No sólo sacan tajada los terroristas de esta “debilidad” humana, en otros ámbitos ocurre lo mismo. Por ejemplo, en cualquier actividad profesional la apariencia de todos aquellos que quieren vendernos algo está cuidadosamente estudiada. Los trajes (y corbatas, en caso de los hombres) son de uso obligado en muchos empleos. Y a pesar de que esto es algo sobradamente conocido, seguimos asimilando al estereotipo “traje y corbata” cualidades como experiencia, conocimiento, eficiencia o seriedad. Incluso sabiendo que la persona en cuestión puede ser simplemente un infeliz becario contratado el día anterior, o un Antonio Camacho cualquiera (ex-presidente de Gescartera, conocido también por sus elegantes, y costosas, vestimentas).
Seguimos prejuzgando a los demás, tal y como lo hacían nuestros antepasados hace decenas de miles de años, aun cuando, hoy, las reglas han cambiado. Aquellos que quieren engañarnos saben cómo hacerlo, saben cómo disfrazarse, cómo aparentar ser lo que no son.
Pero a pesar de que estamos prevenidos, a pesar de que la sabiduría popular nos advierte de que “las apariencias engañan”, de que hay “lobos con piel de cordero” y de que “aunque la mona se vista de seda, mona se queda”, seguimos cayendo, una y otra vez, en la misma trampa de los prejuicios.
Y eso que este problema es bien fácil de solucionar: basta con hacer un pequeño esfuerzo para juzgar a las personas por sus actos, no por su apariencia. Juzgar sobre hechos, no sobre palabras o sobre aspecto. Casi siempre es posible hacerlo. Y cuando no, aplicar el sentido común: cuanto más luce el envoltorio menos vale el contenido.
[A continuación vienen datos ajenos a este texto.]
(* ===== verification/Target.v ===== *)
(** * Proof-of-work targets

    Models [src/internal/crypto/target.go]: the compact encoding of 256-bit targets,
    its conversions to hashes and integers, the work of a target and the
    proof-of-work check.  [math/big] integers are [Z]. *)
From S2P Require Import Prelude Types.

(** ** Operations *)

(** [big.Int.BitLen] and [big.Int.Bytes] (big-endian magnitude, no leading zeros). *)
Definition BitLen (z : Z) : Z := if z =? 0 then 0 else Z.log2 (Z.abs z) + 1.
Definition big_Bytes (z : Z) : list byte :=
  rev (le_split (Z.to_nat ((BitLen z + 7) / 8)) (Z.abs z)).

Definition CompactToBig (compact : Z) : Z :=
  let mantissa := Z.land compact 0x007fffff in
  let negative := negb (Z.land compact 0x00800000 =? 0) in
  let exponent := Z.shiftr compact 24 in
  let target :=
    if exponent <=? 3 then Z.shiftr mantissa (8 * (3 - exponent))
    else Z.shiftl mantissa (8 * (exponent - 3)) in
  if negative then - target else target.

Definition BigToCompact (target : Z) : Z :=
  if target =? 0 then 0
  else
    let negative := target <? 0 in
    let t := Z.abs target in
    let byteLen := u32 ((BitLen t + 7) / 8) in
    let compact :=
      if byteLen <=? 3 then u32 (Z.shiftl (u32 (i64 t)) (8 * (3 - byteLen)))
      else u32 (i64 (Z.shiftr t (8 * (byteLen - 3)))) in
    let '(compact, byteLen) :=
      if negb (Z.land compact 0x00800000 =? 0) then (Z.shiftr compact 8, add32 byteLen 1)
      else (compact, byteLen) in
    let compact := Z.lor compact (u32 (Z.shiftl byteLen 24)) in
    if negative then Z.lor compact 0x00800000 else compact.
En fin, ahí dejo este consejillo para mejorar nuestras vidas, previniendo los males evitables que sufrimos al dejarnos guiar en exceso por el instinto y confiar en las personas inadecuadas. Sígalo quien lo desee.

Naturalmente, entre esas personas inadecuadas destacan, especialmente, los políticos.


prejuicio
1. m. Acción y efecto de prejuzgar.
2. m. Opinión previa y tenaz, por lo general desfavorable, acerca de algo que se conoce mal.

prejuzgar
(Del lat. praeiudicāre).
1. tr. Juzgar de las cosas antes del tiempo oportuno, o sin tener de ellas cabal conocimiento.


NOTA: Como lectura relacionada (y recomendada) aquí dejo este libro: "Decisiones instintivas. La inteligencia del inconsciente", de Gerd Gigerenzer.